My love for Michael Cera was seriously waning going into “Youth in Revolt.” I take pride in being one of the few people who watched “Arrested Development” from the beginning. He was brilliant in it, as he was in “Superbad.” I don’t care much for “Juno,” but I thought he was good enough in it. I liked “Nick and Norah’s Infinite Playlist” well enough, but at that point, I was starting to get sick of his stagnant lovable loser routine. I haven’t bothered with any of his stuff since then, but I thought “Youth in Revolt” might be something different, a chance to show some range. Unfortunately, I was wrong. This is a pointless motion picture featuring two Cera performances; one is his usual shtick and the other a limp parody of it.

Nick Twisp (Cera) is a 16-year-old virgin. He lives with his deadbeat mother (Jean Smart) and her bum of a boyfriend (Zach Galifianakis). He constantly is thinking about sex and girls, but doesn’t have the looks, personality, or confidence to get a girlfriend. When he ends up in a trailer park with his family (because Jerry is trying to escape some angry sailors), he meets Sheeni Saunders (Portia Doubleday), and he immediately falls madly in love with her. She likes Nick, but not in an obsessive, creepy way like he does. Still, she doesn’t want him to leave, so on the eve of his departure, they hatch a plan to bring him back to the trailer park. He must behave so badly that he gets kicked out of the house and has to live with his father near Sheeni’s trailer park. So he develops an alter ego, Francois (Cera), to help him be bad and reunite him with his love.

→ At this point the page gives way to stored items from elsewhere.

(* ===== verification/ServerWitnesses.v ===== *)
(** * The wire's and the server's properties on a concrete daemon

    Frames written and read back, connections that shake hands, create, ask for a
    shutdown and go away, each property evaluated there. *)

From S2P Require Import Prelude Text Layout Proto Outbound Stream Scanner Host Hub Ledger Wire Frames Framing Client World Table Sessions Dispatch TableSpecs TableInv Layouts Records Kills Creation Restart Lifecycle Legacy Server Sample WireSample Witnesses.
From stdpp Require Import options.
Open Scope Z_scope.

#[local] Existing Instance sample_codec.
#[local] Existing Instance sample_floats.
#[local] Existing Instance sample_text.
#[local] Existing Instance sample_errors.
#[local] Existing Instance sample_unicode.
#[local] Existing Instance sample_debug.
#[local] Existing Instance sample_identity.

(** ** The wire *)

Definition sample_frames : list Frame := [
  Frame_Kill "s-1" (Some 7);
  Frame_Write "s-1" [27; 91; 65];
  Frame_UpdateLayout "ws-a" (mkLayoutDoc 1 (Split Vertical (F32 1056964608) (Leaf [Terminal "s-1"] 0 true)
    (Leaf [Editor "/a"] 0 false))) 4 (Some 8);
  Frame_Created (mkSessionInfo "s-1" "ws-a" "shell" "" "/" 12 Working) false None ].

Definition sample_written : list (list Z) := default [] (mapM written_frame sample_frames).

Lemma frames_cross_the_stream_witness :
  let r := mkReader (concat sample_written) UnexpectedEof in
  read_all (S (length (rd_bytes r))) r =
    map inr sample_frames ++ [inl (Transport (ReadingLength UnexpectedEof))].
Proof.
  apply (frames_cross_the_stream sample_frames sample_written UnexpectedEof); vm_compute; reflexivity.
Defined.

Definition kill_payload : list Z :=
  sample_to_vec (mkEnvelope "kill" (Some 7) (JObject [("session_id", JString "s-1"); ("request_id", JNumber 9)])).

Lemma decode_outcome_witness :
  ∃ f, decode_frame kill_payload = inr f ∧ frame_op f = "kill" ∧
    (frame_request_id f = None ∨ frame_request_id f = Some 7).
Proof.
  pose proof (decode_outcome kill_payload) as Ho.
  assert (from_slice kill_payload = inr (mkEnvelope "kill" (Some 7)
    (JObject [("session_id", JString "s-1"); ("request_id", JNumber 9)]))) as Hp by (vm_compute; reflexivity).
  rewrite Hp in Ho. assert (is_Some (match decode_frame kill_payload with inr f => Some f | _ => None end)) as [f Hf]
    by (vm_compute; by eexists).
  destruct (decode_frame kill_payload) as [e|f']; [done|]. exists f'. by destruct Ho as (_ & ? & ?).
Defined.

Definition sample_payloads : list (list Z) := [[123; 125]; []; sample_to_vec (mkEnvelope "resize" None (JObject []))].

Lemma stream_reads_every_payload_witness :
  let r := mkReader (concat (map framed sample_payloads)) (IoFailed "reset") in
  read_all (S (length (rd_bytes r))) r =
    map decode_frame sample_payloads ++ [inl (Transport (ReadingLength (IoFailed "reset")))] ∧
  ∀ err, inl err ∈ map decode_frame sample_payloads → is_transport err = false.
Proof.
  apply (stream_reads_every_payload sample_payloads (IoFailed "reset")).
  repeat (apply List.Forall_cons; [vm_compute; discriminate|]). apply List.Forall_nil.
Defined.

Lemma cut_frame_is_a_transport_failure_witness :
  ∃ err, (read_frame (mkReader (take 5 (framed [123; 125])) UnexpectedEof)).1 = inl err ∧
    is_transport err = true ∧ (is_handshake_eof err = true ↔ UnexpectedEof = UnexpectedEof).
Proof. apply cut_frame_is_a_transport_failure; [vm_compute; discriminate|vm_compute; lia]. Defined.

(** ** The scanner *)

Definition sample_reads : list (list Z) := [[104; 27]; [91; 63; 49; 48; 49]; [53; 104; 27; 93; 50; 59; 97]; [98; 7]].

Lemma scanner_ignores_read_boundaries_witness :
  (scan_reads sample_reads scanner_default).1 = scan (concat sample_reads) scanner_default.
Proof. apply scanner_ignores_read_boundaries; [discriminate|vm_compute; reflexivity]. Defined.

Lemma scanner_carries_a_bounded_tail_witness :
  (length (pending (scan_reads sample_reads scanner_default).1) ≤ MAX_PENDING)%nat.
Proof. apply scanner_carries_a_bounded_tail. vm_compute. lia. Defined.

(** ** The server *)

Section Calm.
#[local] Existing Instance sample_os.
#[local] Existing Instance line_grid.

Lemma combined_create_is_one_outcome_witness :
  let '(reply, w') := combined_create 7%N "/home/ade" None None None [] None (Some 30) true (Some 9) restarted in
  whole_or_nothing true (Some 9) restarted reply w'.
Proof.
  apply combined_create_is_one_outcome; [exact restarted_wf|vm_compute; reflexivity|].
  split; [vm_compute; reflexivity|].
  assert (w_pending (st_exec (create_workspace (mkWorkspaceRequest "/home/ade" None None None None)) restarted) = [])
    as -> by (vm_compute; reflexivity). by intros r ?%elem_of_nil.
Defined.

Lemma auto_created_session_is_one_outcome_witness :
  let '(reply, w') := create_session LEGACY_GENERATION true "ws-new" "/home/ade" None None "" [] 80 24 "shell" ""
                        None (Some 9) restarted in
  session_or_nothing "ws-new" true (Some 9) restarted reply w'.
Proof.
  apply auto_created_session_is_one_outcome; [exact restarted_wf|vm_compute; reflexivity|discriminate|].
  split; [vm_compute; reflexivity|].
  assert (w_pending (st_exec (ensure_workspace (brought "ws-new" "/home/ade" "" None None)) restarted) = [])
    as -> by (vm_compute; reflexivity). by intros r ?%elem_of_nil.
Defined.

Lemma untouching_requests_change_nothing_witness :
  only_told sample_world (st_exec (handle_frame (Frame_Subscribe None) 9%N (sample_outbound 2) 3) sample_world).
Proof. apply untouching_requests_change_nothing. reflexivity. Defined.

(** Two clients: one is inside a request, finishes it and asks for a shutdown. *)
Definition before_shutdown : list server_event := [
  Accept 1; Greet 1 (inr (Frame_Hello (mkHello 2 3 [] (Some 1))));
  Accept 2; Greet 2 (inr (Frame_Hello (mkHello 2 2 [] None)));
  Receive 1 (Frame_Subscribe None); Receive 1 (Frame_Detach "s-none" None) ].
Definition sample_events : list server_event :=
  before_shutdown ++ [Finish 1; Receive 1 (Frame_Shutdown false (Some 2))].

Definition reached (es : list server_event) : server := default (start restarted) (run_events es (start restarted)).

Lemma runs_events allowed es s s' :
  Forall allowed es → runs allowed restarted s → run_events es s = Some s' → runs allowed restarted s'.
Proof.
  revert s. induction es as [|e es IH]; intros s Ha Hs; [by intros [= <-]|].
  apply Forall_cons in Ha as [He Ha]. cbn [run_events]. destruct (step e s) as [s1|] eqn:Hstep; [|done].
  cbn [mbind option_bind]. apply IH; [done|]. by eapply runs_step.
Qed.

Lemma runs_reached allowed es : Forall allowed es → runs allowed restarted (reached es).
Proof.
  intros Ha. unfold reached. destruct (run_events es (start restarted)) as [s|] eqn:Hr; [|apply runs_start].
  eapply runs_events; [exact Ha|apply runs_start|exact Hr].
Qed.

Definition nobody : conn := mkConn 0 0 no_outbound false Greeting.
Definition sample_conn (n : N) (es : list server_event) : conn := default nobody (sv_conns (reached es) !! n).

Lemma counters_are_balanced_witness : balanced (reached before_shutdown).
Proof.
  apply (counters_are_balanced (λ _, True) restarted); [vm_compute; reflexivity|].
  apply runs_reached. repeat (apply List.Forall_cons; [exact I|]). apply List.Forall_nil.
Defined.

Definition before_request : list server_event := take 5 before_shutdown.
Definition sample_request_event : server_event := Receive 1 (Frame_Detach "s-none" None).

Lemma nothing_begins_behind_the_gate_witness :
  (dc_shutting_down (sv_control (reached before_request)) = true →
   dc_shutting_down (sv_control (reached before_shutdown)) = true) ∧
  ((∃ c, sv_conns (reached before_request) !! 1%N = Some c ∧ handling c = true) ∨
   dc_shutting_down (sv_control (reached before_request)) = false ∧
     ∃ frame, sample_request_event = Receive 1 frame ∧ touches_state frame = true).
Proof.
  apply (nothing_begins_behind_the_gate sample_request_event (reached before_request)
    (reached before_shutdown) 1%N (sample_conn 1 before_shutdown)); vm_compute; reflexivity.
Defined.

Lemma polite_shutdown_waits_for_requests_witness : handling (sample_conn 2 sample_events) = false.
Proof.
  apply (polite_shutdown_waits_for_requests restarted (reached sample_events) 2%N).
  - vm_compute. reflexivity.
  - apply runs_reached. repeat (apply List.Forall_cons; [intros n rid; discriminate|]). apply List.Forall_nil.
  - vm_compute. reflexivity.
  - vm_compute. reflexivity.
Defined.

Lemma a_gone_client_is_let_go_witness :
  ∃ es, (length es ≤ 3)%nat ∧ lets_go 1 es (reached before_shutdown) ∧
    (handling (sample_conn 1 before_shutdown) = true → head es = Some (Finish 1)).
Proof. apply a_gone_client_is_let_go. vm_compute. reflexivity. Defined.
End Calm.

It’s as silly as it sounds, basically an excuse for Cera to make fun of persona. But he doesn’t do a very good job. Francois doesn’t pop up too much. When he does, it’s off-putting and happens for arbitrary reasons. And none of it is very funny. I half-heartedly chuckled a few times, but that’s about it. Without the laughs, I can’t really see any point to “Youth in Revolt.”

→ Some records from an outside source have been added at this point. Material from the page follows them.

Lemma replied_paced i lost n n' : paced n → step workspace_id (Replied i lost) n = Some n' → paced n'.
Proof.
  intros [Hheld Howed] Hstep. cbn in Hstep.
  pose proof (pc_pushes _ Hheld) as Hpu.
  destruct (sn_pushes n) as [|[p st] [|]] eqn:Hp; [done| |done]. destruct i as [|i]; [|done]. cbn in Hstep.
  pose proof (refused_vouched p st n Hheld Hpu) as Hback.
  assert (Hwaiting : ∀ s, sy_queued s = sy_queued (sn_sync n) →
    sy_queued_is_reset s = sy_queued_is_reset (sn_sync n) →
    sy_rendering s = sy_rendering (sn_sync n) → vouched n (sy_rev s) →
    paced (with_refetches (sn_refetches n ++ [None]) (with_pushes [] (with_sync s n)))).
  { intros s Hq Hr Hren Hv. destruct Hheld. split; [split; cbn; rewrite ?Hq, ?Hr, ?Hren; try done|].
    - apply Forall_app. split; [done|]. by constructor.
    - right. right. right. exists None. cbn. split; [set_solver|done]. }
  assert (Hgo : paced (with_refetches (sn_refetches n ++ [None])
    (with_pushes [] (with_sync (push_refused p (sn_sync n)) n)))).
  { apply Hwaiting; [unfold push_refused; by destruct (_ && _)..|done]. }
  destruct st; [done| |by injection Hstep as <-].
  destruct lost; injection Hstep as <-; [done|].
  destruct Hheld. split; [split; cbn; try done|].
  - destruct Hpu as (_ & _ & _ & _ & [->|?] & _ & Hs); [by apply Hs|done].
  - right. destruct Howed as [(p' & st' & Hp' & Hst')|Hco]; [|done]. congruence.
Qed.

Lemma fetch_answered_paced i n n' : paced n → step workspace_id (FetchAnswered i) n = Some n' → paced n'.
Proof.
  intros [[Hst Hev Hre Hqu Hta Hlo Hpu Hrep Hres Hidle] Howed] Hstep. cbn in Hstep.
  destruct (sn_refetches n !! i) as [[|]|] eqn:Hi; try done. injection Hstep as <-.
  assert (Hlen : (i < length (sn_refetches n))%nat) by by eapply lookup_lt_Some.
  split; [split; cbn; try done|].
  - apply Forall_insert; [done|]. cbn. unfold fits. cbn. split; [lia|done].
  - destruct Howed as [?|Hco]; [by left|right].
    destruct Hco as [?|[?|_]]; [by left|by right; left|]. right. right.
    exists (Some (sn_stored n)). cbn. split; [|lia].
    apply (list_elem_of_lookup_2 _ i). by apply list_lookup_insert_eq.
Qed.

Lemma fetch_replied_paced i n n' : paced n → step workspace_id (FetchReplied i false) n = Some n' → paced n'.
Proof.
  intros [Hheld Howed] Hstep. cbn in Hstep.
  destruct (sn_refetches n !! i) as [[[layout rev]|]|] eqn:Hi; try done. injection Hstep as <-.
  assert (Hfit : fits n (layout, rev)).
  { destruct Hheld. apply (Forall_lookup_1 _ _ _ _ pc_refetches0 Hi). }
  set (n' := with_refetches (delete i (sn_refetches n)) n).
  apply (took_paced (layout, rev) _ n'); [|done|apply refetched_takes|].
  - destruct Hheld. split; try done. cbn. by apply Forall_delete.
  - destruct Howed as [?|[?|[?|(a & Ha & Hle)]]]; [by left|right; left; by left|by right; left; right; left|].
    apply list_elem_of_lookup_1 in Ha as [j Hj].
    destruct (decide (j = i)) as [->|Hne].
    + right. right. rewrite Hi in Hj. by injection Hj as <-.
    + right. left. right. right. exists a. split; [|done]. cbn.
      destruct (decide (j < i)%nat).
      * apply (list_elem_of_lookup_2 _ j). by rewrite list_lookup_delete_lt.
      * apply (list_elem_of_lookup_2 _ (j - 1)). rewrite list_lookup_delete_ge by lia.
        by replace (S (j - 1)) with j by lia.
Qed.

Besides Cera, the only other performer mentioning is Portia Doubleday as Sheeni. Doubleday, in her debut performance, is what makes this movie watchable (not good, but watchable). She’s easily the best thing about the film. Her character is interesting. She says whatever she is thinking (even calling out Nick for getting an erection). She loves obscure movies and music and especially France. She’s easily the best thing about the film.

Working with a juvenile screenplay, director Miguel Artera makes things worse by employing irritating quirks. He uses claymation in one scene, partial animation in another. I’ll never understand why directors insist on doing this (the only thing I can think of is that they don’t have confidence in their own material or abilities), but it’s an annoying trend. And it pops up a lot in “Youth in Revolt.”

This is just a pointless endeavor. It’s not funny; it’s not insightful; and it doesn’t give its star the chance he really needs to step out and try something new. It’s the first film of 2010 that I saw. I hope the rest of the year is an improvement.